Task to complete: Keep only the lines of the data below that contain "primary", and copy them.

Input:
+-------+
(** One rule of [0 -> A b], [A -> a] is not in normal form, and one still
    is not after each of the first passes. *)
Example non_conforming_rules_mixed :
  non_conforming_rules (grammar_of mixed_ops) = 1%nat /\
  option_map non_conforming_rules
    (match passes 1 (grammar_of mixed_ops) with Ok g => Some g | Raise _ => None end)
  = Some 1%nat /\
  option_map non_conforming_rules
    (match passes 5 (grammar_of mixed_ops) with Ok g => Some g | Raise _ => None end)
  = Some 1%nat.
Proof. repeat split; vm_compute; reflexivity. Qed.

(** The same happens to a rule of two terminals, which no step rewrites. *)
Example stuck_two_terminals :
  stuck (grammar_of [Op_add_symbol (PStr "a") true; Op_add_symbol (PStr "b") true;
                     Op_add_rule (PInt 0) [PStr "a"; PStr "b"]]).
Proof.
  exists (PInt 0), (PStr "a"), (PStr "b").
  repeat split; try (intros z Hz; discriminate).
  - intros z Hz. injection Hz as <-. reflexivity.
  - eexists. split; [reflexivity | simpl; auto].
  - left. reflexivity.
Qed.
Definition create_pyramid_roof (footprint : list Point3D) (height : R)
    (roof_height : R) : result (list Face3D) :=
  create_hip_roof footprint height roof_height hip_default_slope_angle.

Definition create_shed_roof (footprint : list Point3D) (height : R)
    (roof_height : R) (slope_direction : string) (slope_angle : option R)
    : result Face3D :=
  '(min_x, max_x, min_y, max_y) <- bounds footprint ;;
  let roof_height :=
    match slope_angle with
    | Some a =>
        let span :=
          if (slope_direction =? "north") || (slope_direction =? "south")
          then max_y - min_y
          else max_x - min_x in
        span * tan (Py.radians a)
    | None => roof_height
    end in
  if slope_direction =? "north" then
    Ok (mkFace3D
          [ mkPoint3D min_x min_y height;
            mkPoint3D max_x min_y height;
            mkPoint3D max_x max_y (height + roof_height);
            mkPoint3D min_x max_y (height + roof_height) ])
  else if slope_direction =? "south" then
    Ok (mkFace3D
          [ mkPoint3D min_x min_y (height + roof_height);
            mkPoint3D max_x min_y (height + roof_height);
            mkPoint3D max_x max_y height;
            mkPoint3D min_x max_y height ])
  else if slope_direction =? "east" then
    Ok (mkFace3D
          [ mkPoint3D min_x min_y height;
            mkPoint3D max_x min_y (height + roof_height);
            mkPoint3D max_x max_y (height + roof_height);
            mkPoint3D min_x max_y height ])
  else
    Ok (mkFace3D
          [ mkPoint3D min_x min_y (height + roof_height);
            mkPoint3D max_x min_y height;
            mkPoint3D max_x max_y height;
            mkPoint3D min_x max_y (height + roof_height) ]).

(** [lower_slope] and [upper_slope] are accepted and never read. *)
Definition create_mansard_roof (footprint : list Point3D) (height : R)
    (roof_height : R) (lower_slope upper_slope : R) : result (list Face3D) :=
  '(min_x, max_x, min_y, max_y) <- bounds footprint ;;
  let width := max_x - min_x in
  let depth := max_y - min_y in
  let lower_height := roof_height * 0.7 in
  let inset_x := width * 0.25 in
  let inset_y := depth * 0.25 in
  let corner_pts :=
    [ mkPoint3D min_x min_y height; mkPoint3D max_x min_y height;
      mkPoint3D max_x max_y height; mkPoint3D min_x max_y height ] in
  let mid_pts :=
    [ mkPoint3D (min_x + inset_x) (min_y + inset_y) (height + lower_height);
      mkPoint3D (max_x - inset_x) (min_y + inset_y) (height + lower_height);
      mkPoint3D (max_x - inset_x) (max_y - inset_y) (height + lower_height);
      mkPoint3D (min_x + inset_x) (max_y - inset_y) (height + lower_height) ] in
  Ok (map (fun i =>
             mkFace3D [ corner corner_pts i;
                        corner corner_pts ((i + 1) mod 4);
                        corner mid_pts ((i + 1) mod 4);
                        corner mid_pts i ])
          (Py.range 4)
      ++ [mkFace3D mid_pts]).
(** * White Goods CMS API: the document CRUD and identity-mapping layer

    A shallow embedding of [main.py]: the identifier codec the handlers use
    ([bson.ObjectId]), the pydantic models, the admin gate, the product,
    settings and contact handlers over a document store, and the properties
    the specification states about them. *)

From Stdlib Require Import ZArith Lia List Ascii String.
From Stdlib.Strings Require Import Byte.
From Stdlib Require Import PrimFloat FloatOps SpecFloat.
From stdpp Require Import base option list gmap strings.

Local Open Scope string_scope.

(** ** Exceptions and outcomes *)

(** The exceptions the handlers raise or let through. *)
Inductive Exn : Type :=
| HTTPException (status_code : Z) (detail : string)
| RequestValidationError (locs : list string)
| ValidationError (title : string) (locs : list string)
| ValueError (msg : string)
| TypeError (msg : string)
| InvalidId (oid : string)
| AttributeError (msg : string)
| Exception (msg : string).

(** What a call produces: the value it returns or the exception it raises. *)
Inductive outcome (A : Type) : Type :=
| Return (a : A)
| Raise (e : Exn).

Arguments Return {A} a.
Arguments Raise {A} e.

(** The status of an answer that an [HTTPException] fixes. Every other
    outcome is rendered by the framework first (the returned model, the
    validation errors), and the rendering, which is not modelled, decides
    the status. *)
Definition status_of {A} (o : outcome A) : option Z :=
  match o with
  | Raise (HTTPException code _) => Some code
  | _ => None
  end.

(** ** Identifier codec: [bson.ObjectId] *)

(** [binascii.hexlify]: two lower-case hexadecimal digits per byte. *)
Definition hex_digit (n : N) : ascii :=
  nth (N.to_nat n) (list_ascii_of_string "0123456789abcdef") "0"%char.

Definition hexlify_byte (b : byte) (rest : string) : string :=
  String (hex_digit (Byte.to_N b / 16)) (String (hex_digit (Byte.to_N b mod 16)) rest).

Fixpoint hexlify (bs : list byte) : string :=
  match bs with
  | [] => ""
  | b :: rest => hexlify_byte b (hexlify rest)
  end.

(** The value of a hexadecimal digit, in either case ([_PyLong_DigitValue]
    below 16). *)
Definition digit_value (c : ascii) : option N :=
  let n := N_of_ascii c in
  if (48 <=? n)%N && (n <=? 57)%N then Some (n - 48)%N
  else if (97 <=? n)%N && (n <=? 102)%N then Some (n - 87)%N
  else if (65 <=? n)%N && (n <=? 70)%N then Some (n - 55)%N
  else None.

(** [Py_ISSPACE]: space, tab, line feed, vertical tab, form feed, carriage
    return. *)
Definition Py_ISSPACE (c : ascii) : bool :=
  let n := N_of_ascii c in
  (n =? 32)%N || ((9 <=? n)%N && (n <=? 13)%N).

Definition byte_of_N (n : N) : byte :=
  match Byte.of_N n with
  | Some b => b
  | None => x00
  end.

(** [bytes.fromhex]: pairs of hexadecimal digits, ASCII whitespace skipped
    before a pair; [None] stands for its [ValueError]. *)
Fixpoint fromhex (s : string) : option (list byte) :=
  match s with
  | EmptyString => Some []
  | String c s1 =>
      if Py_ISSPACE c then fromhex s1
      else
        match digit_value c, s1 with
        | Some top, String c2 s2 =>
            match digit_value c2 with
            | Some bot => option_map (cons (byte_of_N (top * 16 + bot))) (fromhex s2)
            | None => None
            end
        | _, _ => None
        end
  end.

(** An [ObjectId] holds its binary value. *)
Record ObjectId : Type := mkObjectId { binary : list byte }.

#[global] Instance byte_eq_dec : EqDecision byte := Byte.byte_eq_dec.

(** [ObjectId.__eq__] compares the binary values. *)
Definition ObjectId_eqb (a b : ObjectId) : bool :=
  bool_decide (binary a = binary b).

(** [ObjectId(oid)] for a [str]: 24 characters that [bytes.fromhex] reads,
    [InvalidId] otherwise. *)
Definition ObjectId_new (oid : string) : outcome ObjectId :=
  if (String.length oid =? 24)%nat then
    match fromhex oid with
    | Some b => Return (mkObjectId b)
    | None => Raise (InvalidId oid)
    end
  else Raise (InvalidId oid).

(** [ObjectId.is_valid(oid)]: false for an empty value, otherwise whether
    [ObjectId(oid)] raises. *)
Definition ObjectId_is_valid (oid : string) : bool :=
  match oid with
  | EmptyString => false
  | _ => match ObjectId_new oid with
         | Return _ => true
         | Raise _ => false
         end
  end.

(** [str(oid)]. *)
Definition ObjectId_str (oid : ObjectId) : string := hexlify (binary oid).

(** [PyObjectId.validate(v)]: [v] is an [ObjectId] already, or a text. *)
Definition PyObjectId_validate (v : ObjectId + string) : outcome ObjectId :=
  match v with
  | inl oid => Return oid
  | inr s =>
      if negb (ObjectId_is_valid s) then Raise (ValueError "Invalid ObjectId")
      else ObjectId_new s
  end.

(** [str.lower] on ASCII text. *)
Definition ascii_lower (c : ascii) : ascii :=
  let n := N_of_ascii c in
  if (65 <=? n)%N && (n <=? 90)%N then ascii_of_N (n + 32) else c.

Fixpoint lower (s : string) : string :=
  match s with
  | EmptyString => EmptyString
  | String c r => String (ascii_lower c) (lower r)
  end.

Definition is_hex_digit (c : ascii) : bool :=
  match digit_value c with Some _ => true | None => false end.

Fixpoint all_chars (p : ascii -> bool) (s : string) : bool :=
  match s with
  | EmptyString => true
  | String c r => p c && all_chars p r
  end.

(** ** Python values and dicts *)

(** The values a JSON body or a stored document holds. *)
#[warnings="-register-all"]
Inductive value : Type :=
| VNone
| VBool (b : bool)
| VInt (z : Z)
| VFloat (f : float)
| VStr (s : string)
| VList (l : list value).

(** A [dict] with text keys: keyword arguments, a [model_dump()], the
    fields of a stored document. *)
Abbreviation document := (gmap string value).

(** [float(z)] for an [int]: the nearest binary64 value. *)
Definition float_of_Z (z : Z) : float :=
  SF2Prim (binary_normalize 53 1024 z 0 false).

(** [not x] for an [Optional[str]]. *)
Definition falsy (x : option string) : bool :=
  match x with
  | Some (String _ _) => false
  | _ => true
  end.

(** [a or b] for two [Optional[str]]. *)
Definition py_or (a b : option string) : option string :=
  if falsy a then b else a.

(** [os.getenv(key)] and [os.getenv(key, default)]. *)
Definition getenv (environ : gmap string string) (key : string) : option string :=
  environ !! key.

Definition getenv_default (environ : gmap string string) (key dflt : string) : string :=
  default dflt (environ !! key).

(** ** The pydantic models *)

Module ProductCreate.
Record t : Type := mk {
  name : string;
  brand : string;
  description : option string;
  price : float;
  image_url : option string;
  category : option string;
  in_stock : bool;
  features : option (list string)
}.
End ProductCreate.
+-------+
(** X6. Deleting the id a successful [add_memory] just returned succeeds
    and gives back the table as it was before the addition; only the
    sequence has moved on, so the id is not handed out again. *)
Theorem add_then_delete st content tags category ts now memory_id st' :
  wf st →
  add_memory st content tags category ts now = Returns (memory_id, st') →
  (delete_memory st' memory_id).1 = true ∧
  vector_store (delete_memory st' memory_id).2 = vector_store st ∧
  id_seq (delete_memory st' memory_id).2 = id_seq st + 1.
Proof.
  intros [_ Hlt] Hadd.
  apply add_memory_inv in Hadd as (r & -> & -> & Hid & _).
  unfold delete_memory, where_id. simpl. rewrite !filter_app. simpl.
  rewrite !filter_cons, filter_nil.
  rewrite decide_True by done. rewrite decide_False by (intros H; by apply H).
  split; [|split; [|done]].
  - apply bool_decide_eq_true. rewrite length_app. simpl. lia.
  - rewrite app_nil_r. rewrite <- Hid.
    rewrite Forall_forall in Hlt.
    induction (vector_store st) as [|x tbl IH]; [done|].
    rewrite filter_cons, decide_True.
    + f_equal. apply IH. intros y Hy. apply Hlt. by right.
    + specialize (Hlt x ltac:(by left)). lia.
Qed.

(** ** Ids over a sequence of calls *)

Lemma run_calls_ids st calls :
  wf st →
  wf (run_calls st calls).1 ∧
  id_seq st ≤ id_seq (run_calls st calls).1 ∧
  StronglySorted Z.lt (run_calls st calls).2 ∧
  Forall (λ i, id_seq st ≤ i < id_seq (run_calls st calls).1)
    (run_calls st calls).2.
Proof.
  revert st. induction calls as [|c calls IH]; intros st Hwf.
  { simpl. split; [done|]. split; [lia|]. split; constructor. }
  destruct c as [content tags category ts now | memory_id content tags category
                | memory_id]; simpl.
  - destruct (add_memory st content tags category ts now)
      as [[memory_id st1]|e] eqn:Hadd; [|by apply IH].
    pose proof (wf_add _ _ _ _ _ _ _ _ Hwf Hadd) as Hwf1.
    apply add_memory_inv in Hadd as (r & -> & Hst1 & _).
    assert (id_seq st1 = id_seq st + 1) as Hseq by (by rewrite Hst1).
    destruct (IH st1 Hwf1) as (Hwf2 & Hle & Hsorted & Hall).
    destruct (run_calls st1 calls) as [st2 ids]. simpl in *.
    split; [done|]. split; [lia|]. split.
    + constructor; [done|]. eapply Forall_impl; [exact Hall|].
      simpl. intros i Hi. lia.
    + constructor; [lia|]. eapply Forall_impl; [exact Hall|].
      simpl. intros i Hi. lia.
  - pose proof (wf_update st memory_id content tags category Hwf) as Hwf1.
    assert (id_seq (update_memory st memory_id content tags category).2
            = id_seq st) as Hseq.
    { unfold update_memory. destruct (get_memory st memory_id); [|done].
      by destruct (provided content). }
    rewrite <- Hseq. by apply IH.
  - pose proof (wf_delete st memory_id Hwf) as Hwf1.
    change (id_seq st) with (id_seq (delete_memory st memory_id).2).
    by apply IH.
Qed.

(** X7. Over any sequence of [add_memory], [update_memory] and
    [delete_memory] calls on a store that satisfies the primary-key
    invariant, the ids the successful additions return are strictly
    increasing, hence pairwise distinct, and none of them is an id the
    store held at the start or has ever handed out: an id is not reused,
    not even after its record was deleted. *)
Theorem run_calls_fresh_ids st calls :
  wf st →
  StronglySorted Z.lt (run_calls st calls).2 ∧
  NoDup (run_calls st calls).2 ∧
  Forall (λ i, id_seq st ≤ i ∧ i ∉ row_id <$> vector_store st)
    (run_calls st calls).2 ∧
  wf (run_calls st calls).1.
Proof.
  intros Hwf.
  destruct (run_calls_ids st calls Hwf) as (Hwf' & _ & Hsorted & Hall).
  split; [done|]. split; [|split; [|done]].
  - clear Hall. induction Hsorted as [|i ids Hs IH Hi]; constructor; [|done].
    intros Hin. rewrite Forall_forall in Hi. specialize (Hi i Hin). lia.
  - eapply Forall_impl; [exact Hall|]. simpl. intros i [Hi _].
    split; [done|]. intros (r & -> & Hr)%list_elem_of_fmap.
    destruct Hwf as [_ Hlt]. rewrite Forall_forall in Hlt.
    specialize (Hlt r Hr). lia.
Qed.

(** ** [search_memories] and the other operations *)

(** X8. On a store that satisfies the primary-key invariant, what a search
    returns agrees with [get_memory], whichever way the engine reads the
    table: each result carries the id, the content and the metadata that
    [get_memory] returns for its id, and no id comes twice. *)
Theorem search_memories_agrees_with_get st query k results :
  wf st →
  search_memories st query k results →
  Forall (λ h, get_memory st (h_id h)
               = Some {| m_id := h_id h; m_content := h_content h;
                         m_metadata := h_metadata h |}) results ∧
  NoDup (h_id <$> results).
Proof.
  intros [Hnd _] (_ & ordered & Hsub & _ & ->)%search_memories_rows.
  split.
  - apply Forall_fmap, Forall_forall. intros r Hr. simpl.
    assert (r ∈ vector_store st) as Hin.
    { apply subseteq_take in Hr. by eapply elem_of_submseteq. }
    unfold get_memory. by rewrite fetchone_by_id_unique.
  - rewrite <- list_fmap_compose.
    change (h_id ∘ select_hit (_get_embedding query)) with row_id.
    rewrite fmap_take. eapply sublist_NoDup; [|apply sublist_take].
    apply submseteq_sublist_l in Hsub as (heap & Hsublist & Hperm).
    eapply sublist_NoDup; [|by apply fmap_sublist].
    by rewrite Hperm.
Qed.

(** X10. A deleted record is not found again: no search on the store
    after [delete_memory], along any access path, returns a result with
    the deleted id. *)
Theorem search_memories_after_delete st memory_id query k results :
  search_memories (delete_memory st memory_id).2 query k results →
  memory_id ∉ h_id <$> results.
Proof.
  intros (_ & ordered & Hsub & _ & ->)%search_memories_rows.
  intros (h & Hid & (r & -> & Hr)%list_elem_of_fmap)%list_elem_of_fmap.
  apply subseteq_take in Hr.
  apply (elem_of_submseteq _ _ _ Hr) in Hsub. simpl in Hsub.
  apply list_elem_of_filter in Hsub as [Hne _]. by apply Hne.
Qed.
+-------+
Written response:
    [delete_memory] calls on a store that satisfies the primary-key
(** X8. On a store that satisfies the primary-key invariant, what a search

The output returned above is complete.